Specialists from cybersecurity company Cyble discovered two campaigns during which attackers distribute malware under the guise of cap cut – popular video editor for TikTok.

CapCut is the official video editor from ByteDance for TikTok. The application has more than 500 million downloads on Google Play alone, and more than 30 million users visit the program website per month.

The popularity of the app, as well as its ban in Taiwan, India, and other countries, has forced users to look for alternative ways to download the program. Cybercriminals take advantage of these restrictions by creating fake sites that distribute malware that mimics CapCut installers.

It is not known how victims get to these sites, but attackers usually use black hat search engine optimization (Black Hat SEO)advertising in search and social networks to promote sites.

During the first campaign victim downloads a stealer from a fake site Offx Stealer, designed for Windows 8, 10, and 11. When the victim launches the downloaded file, they receive a fake error message stating that the application failed to launch. However, Offx Stealer continues to run in the background.

Fake site CapCut and displayed application error

The malware collects:

• passwords and cookie-files from web browsers and certain file types (.txt, .lua, .pdf, .png, .jpg, .jpeg, .py, .cpp and .db) from the user’s desktop folder;
• data from Discord and Telegram;
• data from cryptocurrency wallet applications (Exodus, Atomic, Ethereum, Coinomi, Bytecoin, Guarda and Zcash);
• information from the UltraViewer and AnyDesk remote access software.

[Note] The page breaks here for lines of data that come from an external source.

(* ===== verification/Loader.v ===== *)
(** * Loading programs ([kernel/src/task/exec.rs], [Task::new] of [task/mod.rs])

    [Task_image] is [Task::new] up to the construction of the task: it builds the
    address space of a task, copies the segments of its ELF image into frames and
    maps them, and prepares stack, arguments and registers.  Frames are affine in
    the source: a [MemoryFrame] that is dropped without being given back panics,
    which is what an early return does to every frame a local variable holds. *)
From Stdlib Require Import ZArith Lia.
From stdpp Require Import base gmap list strings.
From S2P Require Import Prelude Utf8 Path KError Elf Bitmap Vfs Scheduler Paging PagingBitmap.

#[local] Open Scope string_scope.
#[local] Open Scope list_scope.
#[local] Open Scope Z_scope.

(** ** Registers ([arch/x86_64/context.rs], [gdt.rs], [registers/status.rs]) *)

Inductive ContextMode := ModeKernel | ModeUser.

#[export] Instance ContextMode_eq_dec : EqDecision ContextMode.
Proof. solve_decision. Defined.

Definition KERNEL_MODE_SS_VALUE : Z := Z.shiftl 2 3.
Definition KERNEL_MODE_CS_VALUE : Z := Z.shiftl 1 3.
Definition USER_MODE_SS_VALUE : Z := Z.lor (Z.shiftl 3 3) 3.
Definition USER_MODE_CS_VALUE : Z := Z.lor (Z.shiftl 4 3) 3.

Definition Rflags_default : Z := Z.shiftl 1 1.
Definition set_tf (r : Z) (value : bool) : Z :=
  Z.lor (Z.land r (unot 64 (Z.shiftl 1 8))) (Z.shiftl (Z.b2z value) 8).
Definition set_if_ (r : Z) (value : bool) : Z :=
  Z.lor (Z.land r (unot 64 (Z.shiftl 1 9))) (Z.shiftl (Z.b2z value) 9).

Definition Context_new : CpuContext :=
  {| ctx_cr3 := 0; ctx_rip := 0; ctx_rflags := Rflags_default; ctx_reserved := 0;
     ctx_cs := 0; ctx_ss := 0; ctx_fs := 0; ctx_gs := 0;
     ctx_rax := 0; ctx_rbx := 0; ctx_rcx := 0; ctx_rdx := 0;
     ctx_rdi := 0; ctx_rsi := 0; ctx_rsp := 0; ctx_rbp := 0;
     ctx_r8 := 0; ctx_r9 := 0; ctx_r10 := 0; ctx_r11 := 0;
     ctx_r12 := 0; ctx_r13 := 0; ctx_r14 := 0; ctx_r15 := 0;
     ctx_fpu := replicate 512 0 |}.

(** [cr3] is the register as [Cr3::read] finds it. *)
Definition Context_init (c : CpuContext) (rip rdi rsi rsp : Z) (mode : ContextMode) (trap_flag : bool)
    (cr3 : Z) : CpuContext :=
  let '(cs, ss) := match mode with
                   | ModeKernel => (KERNEL_MODE_CS_VALUE, KERNEL_MODE_SS_VALUE)
                   | ModeUser => (USER_MODE_CS_VALUE, USER_MODE_SS_VALUE)
                   end in
  {| ctx_cr3 := cr3; ctx_rip := rip; ctx_rflags := set_tf (set_if_ Rflags_default true) trap_flag;
     ctx_reserved := ctx_reserved c;
     ctx_cs := cs; ctx_ss := ss; ctx_fs := ctx_fs c; ctx_gs := ctx_gs c;
     ctx_rax := ctx_rax c; ctx_rbx := ctx_rbx c; ctx_rcx := ctx_rcx c; ctx_rdx := ctx_rdx c;
     ctx_rdi := rdi; ctx_rsi := rsi; ctx_rsp := rsp; ctx_rbp := rsp;
     ctx_r8 := ctx_r8 c; ctx_r9 := ctx_r9 c; ctx_r10 := ctx_r10 c; ctx_r11 := ctx_r11 c;
     ctx_r12 := ctx_r12 c; ctx_r13 := ctx_r13 c; ctx_r14 := ctx_r14 c; ctx_r15 := ctx_r15 c;
     ctx_fpu := ctx_fpu c |}.

(** [context.cr3 = cr3] *)
Definition with_cr3 (cr3 : Z) (c : CpuContext) : CpuContext :=
  {| ctx_cr3 := cr3; ctx_rip := ctx_rip c; ctx_rflags := ctx_rflags c; ctx_reserved := ctx_reserved c;
     ctx_cs := ctx_cs c; ctx_ss := ctx_ss c; ctx_fs := ctx_fs c; ctx_gs := ctx_gs c;
     ctx_rax := ctx_rax c; ctx_rbx := ctx_rbx c; ctx_rcx := ctx_rcx c; ctx_rdx := ctx_rdx c;
     ctx_rdi := ctx_rdi c; ctx_rsi := ctx_rsi c; ctx_rsp := ctx_rsp c; ctx_rbp := ctx_rbp c;
     ctx_r8 := ctx_r8 c; ctx_r9 := ctx_r9 c; ctx_r10 := ctx_r10 c; ctx_r11 := ctx_r11 c;
     ctx_r12 := ctx_r12 c; ctx_r13 := ctx_r13 c; ctx_r14 := ctx_r14 c; ctx_r15 := ctx_r15 c;
     ctx_fpu := ctx_fpu c |}.

(** ** C strings ([util/cstring.rs]) *)

(** [from_slice]: the bytes up to the first zero. *)
Definition cstring_from_slice (s : list Z) : list Z := from_utf8_lossy (take_until_nul s).

Definition into_cstring_bytes_with_nul (s : string) : Result (list Z) :=
  let bs := string_bytes s in
  if existsb (fun b => b =? 0) bs then Panic else Ok (bs ++ [0]).

(** ** Frames held by local variables *)

(** The state of [Task::new]: the table it builds and the memory. *)
Definition Build : Type := Paging.UserPageTable * @PagingState Machine.

Definition on_machine {A} (c : SR Machine A) : SR Build A := fun st =>
  let '(r, p) := on_kernel c (snd st) in (r, (fst st, p)).

(** A method of the table. *)
Definition on_table {A} (c : SR (Paging.UserPageTable * Machine) A) : SR Build A := fun st =>
  let '(r, (table, m)) := c (fst st, machine (snd st)) in
  (r, (table, {| machine := m; KERNEL_PML4_PHYS := KERNEL_PML4_PHYS (snd st); cr3 := cr3 (snd st) |})).

Fixpoint drop_all (frames : list MemoryFrame) : Result unit :=
  match frames with
  | [] => Ok tt
  | f :: frames => let? _ := MemoryFrame_drop f in drop_all frames
  end.

(** An early return of [c] drops the frames. *)
Definition holding {A} (frames : list MemoryFrame) (c : SR Build A) : SR Build A := fun st =>
  match c st with
  | (Err e, st') => (let? _ := drop_all frames in Err e, st')
  | r => r
  end.

(** [copy_from_nonoverlapping] to physical memory, at its own address. *)
Definition copy_to (dst : Z) (data : list Z) : SR Machine unit :=
  smodify (fun s =>
    {| bmm := bmm s;
       phys := fun a => if (dst <=? a) && (a <? dst + Z.of_nat (length data))
                        then nth (Z.to_nat (a - dst)) data 0 else phys s a |}).

(** ** Segments *)

Definition pages_needed (ph : Elf64ProgramHeader) : Result Z :=
  let? n := uadd 64 (ph_virt_addr ph mod PAGE_SIZE) (ph_mem_size ph) in
  let? n := uadd 64 n PAGE_SIZE in
  let? n := usub 64 n 1 in
  Ok (n / PAGE_SIZE).

(** One segment of type [Load]: its frame, filled and mapped. *)
Definition load_segment (e : Elf64) (ph : Elf64ProgramHeader) : SR Build MemoryFrame :=
  let! pages := slift (pages_needed ph) in
  let! user_mem_frame := on_machine (alloc_multi_mem_frame pages) in
  holding [user_mem_frame] (
    do! on_machine (MemoryFrame_zero_out user_mem_frame) in
    let! program_data := slift (data_by_program_header e ph) in
    do! match program_data with
        | Some data =>
            let! dst := slift (VirtualAddress_offset (frame_start_phys_addr user_mem_frame)
                                 (ph_virt_addr ph mod PAGE_SIZE)) in
            on_machine (copy_to dst data)
        | None => sret tt
        end in
    let start_virt_addr := ph_virt_addr ph / PAGE_SIZE * PAGE_SIZE in
    let! end_ := slift (VirtualAddress_offset start_virt_addr (frame_size user_mem_frame)) in
    do! on_table (UserPageTable_map start_virt_addr end_ (frame_start_phys_addr user_mem_frame)
                    Write WriteThrough false) in
    sret user_mem_frame).

(** [header.entry_point >= p_virt_addr && header.entry_point < p_virt_addr + p_mem_size] *)
Definition entry_in_segment (h : Elf64Header) (ph : Elf64ProgramHeader) : Result bool :=
  if entry_point h <? ph_virt_addr ph then Ok false
  else let? end_ := uadd 64 (ph_virt_addr ph) (ph_mem_size ph) in Ok (entry_point h <? end_).

Fixpoint load_segments (e : Elf64) (phs : list Elf64ProgramHeader) (program_frames : list MemoryFrame)
    (entry : option Z) : SR Build (list MemoryFrame * option Z) :=
  match phs with
  | [] => sret (program_frames, entry)
  | ph :: phs =>
      if negb (bool_decide (segment_type ph = Load)) then load_segments e phs program_frames entry
      else
        let! frame := holding program_frames (load_segment e ph) in
        let program_frames := program_frames ++ [frame] in
        let! inside := slift (entry_in_segment (header e) ph) in
        load_segments e phs program_frames (if (inside : bool) then Some (entry_point (header e)) else entry)
  end.

Definition load_elf (elf64 : option Elf64) : SR Build (list MemoryFrame * option Z) :=
  match elf64 with
  | None => sret ([], None)
  | Some e =>
      if negb (bool_decide (elf_type (header e) = Executable))
      then serr (with_context InvalidData "ELF type")
      else if negb (bool_decide (elf_machine (header e) = X8664))
      then serr (with_context InvalidData "ELF machine")
      else
        let! phs := slift (program_headers e) in
        load_segments e phs [] None
  end.

(** ** Stack and arguments *)

(** A frame that user code reaches at its physical address. *)
Definition map_identity (f : MemoryFrame) : SR Build unit :=
  let start := frame_start_phys_addr f in
  let! end_ := slift (VirtualAddress_offset start (frame_size f)) in
  on_table (UserPageTable_map start end_ start Write WriteThrough false).

Definition div_ceil (a b : Z) : Z := if a mod b =? 0 then a / b else a / b + 1.

Definition alloc_stack (stack_size : Z) (mode : ContextMode) : SR Build (option MemoryFrame) :=
  if 0 <? stack_size then
    let! stack := on_machine (alloc_multi_mem_frame (Z.max (div_ceil stack_size PAGE_SIZE) 1)) in
    do! (if decide (mode = ModeUser) then holding [stack] (map_identity stack) else sret tt) in
    sret (Some stack)
  else sret None.

Definition stack_pointer (stack : option MemoryFrame) (stack_size : Z) : Result Z :=
  match stack with
  | None => Ok 0
  | Some stack =>
      let? top := uadd 64 (frame_start_phys_addr stack) stack_size in
      let? top := usub 64 top 63 in
      Ok (Z.land top (unot 64 63))
  end.

(** [c_args.extend(into_cstring_bytes_with_nul(arg))] for every argument. *)
Fixpoint args_bytes (args : list string) : Result (list Z) :=
  match args with
  | [] => Ok []
  | arg :: args =>
      let? bs := into_cstring_bytes_with_nul arg in
      let? rest := args_bytes args in
      Ok (bs ++ rest)
  end.

(** The addresses of the arguments. *)
Fixpoint args_refs (base c_args_offset : Z) (args : list string) : Result (list Z) :=
  match args with
  | [] => Ok []
  | arg :: args =>
      let? a := VirtualAddress_offset base c_args_offset in
      let? n := uadd 64 c_args_offset (Z.of_nat (String.length arg) + 1) in
      let? rest := args_refs base n args in
      Ok (a :: rest)
  end.

Definition write_args (args : list string) (mode : ContextMode) : SR Build MemoryFrame :=
  let! c_args := slift (args_bytes args) in
  let len := Z.of_nat (length args) in
  let! c_args_offset := slift (umul 64 (len + 2) 8) in
  let! total := slift (uadd 64 (Z.of_nat (length c_args)) c_args_offset) in
  let! mem_frame := on_machine (alloc_multi_mem_frame (Z.max (total / PAGE_SIZE) 1)) in
  holding [mem_frame] (
    do! on_machine (MemoryFrame_zero_out mem_frame) in
    do! (if decide (mode = ModeUser) then map_identity mem_frame else sret tt) in
    let args_mem_virt_addr := frame_start_phys_addr mem_frame in
    let! dst := slift (VirtualAddress_offset args_mem_virt_addr c_args_offset) in
    do! on_machine (copy_to dst c_args) in
    let! c_args_ref := slift (args_refs args_mem_virt_addr c_args_offset args) in
    do! on_machine (copy_to args_mem_virt_addr (mjoin (to_le_bytes 8 <$> c_args_ref))) in
    sret mem_frame).

(** ** Tasks *)

(** The table of a task as the scheduler holds it. *)
Definition task_table (u : Paging.UserPageTable) : Scheduler.UserPageTable :=
  Scheduler.MkUserPageTable (pml4_frame u) (allocated_frames u).

Definition option_frames (o : option MemoryFrame) : list MemoryFrame := match o with Some f => [f] | None => [] end.

Definition task_parts (stack_size : Z) (elf64 : option Elf64) (args : option (list string))
    (mode : ContextMode) (debug : bool) : SR Build TaskImage :=
  let! (program_frames, entry) := load_elf elf64 in
  let rip := default 0 entry in
  let! stack_frame := holding program_frames (alloc_stack stack_size mode) in
  let! rsp := slift (stack_pointer stack_frame stack_size) in
  do! sassert (rsp mod 64 =? 0) in
  let! (args_frame, arg0, arg1) :=
    match args with
    | None => sret (None, 0, 0)
    | Some args =>
        let! f := holding (program_frames ++ option_frames stack_frame) (write_args args mode) in
        sret (Some f, Z.of_nat (length args), frame_start_phys_addr f)
    end in
  let! first := slift (idx (default ["/kernel"] args) 0) in
  let name := Path_name (Path_new first) in
  let! st := sget in
  let! table_cr3 := slift (match mode with
                           | ModeUser => pml4_phys_addr (fst st)
                           | ModeKernel => Ok (cr3 (snd st))
                           end) in
  let context := with_cr3 table_cr3 (Context_init Context_new rip arg0 arg1 rsp mode debug (cr3 (snd st))) in
  sret {| image_name := name; image_context := context; image_page_table := task_table (fst st);
          image_args_frame := args_frame; image_stack_frame := stack_frame;
          image_program_frames := program_frames |}.

(** An error drops the table, whose frames go back. *)
Definition Task_image (stack_size : Z) (elf64 : option Elf64) (args : option (list string))
    (mode : ContextMode) (debug : bool) : SR (@PagingState Machine) TaskImage :=
  let! user_page_table := (match mode with
                           | ModeUser => new_cloned_from_kernel
                           | ModeKernel => on_kernel UserPageTable_new
                           end) in
  fun s =>
    match task_parts stack_size elf64 args mode debug (user_page_table, s) with
    | (Ok im, (_, s')) => (Ok im, s')
    | (Err e, (table, s')) => (do! on_kernel (UserPageTable_drop table) in serr e) s'
    | (Panic, (_, s')) => (Panic, s')
    end.

(** [Drop for TaskResource]: the frames go back. *)
Definition TaskResource_drop_frames (r : TaskResource) : SR Machine unit :=
  do! sfor (option_frames (args_frame r)) dealloc_unwrap in
  do! sfor (option_frames (stack_frame r)) dealloc_unwrap in
  do! sfor (program_frames r) dealloc_unwrap in
  sfor (alloc_frames r) dealloc_unwrap.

All stolen data is stored in a randomly generated directory in the “%AppData%” folder, archived and then sent to hackers in a private Telegram-channel. After the files are exfiltrated, the created directory is deleted to erase the traces of the infection.

Second campaign delivers the “CapCut_Pro_Edit_Video.rar” archive to devices, which, when opened, launches the script PowerShell. The PowerShell script downloads the final Redline Stealer payload and the .NET executable. (needed to bypass the Windows AMSI security feature, allowing Redline Stealer to run undetected).

To avoid the risk of malware infection, download software directly from official sites, not from sites shared by other users on social networks or private messages. As a reminder, CapCut is available on “capcut.com”, Google Play (for Android) and App Store (for iOS).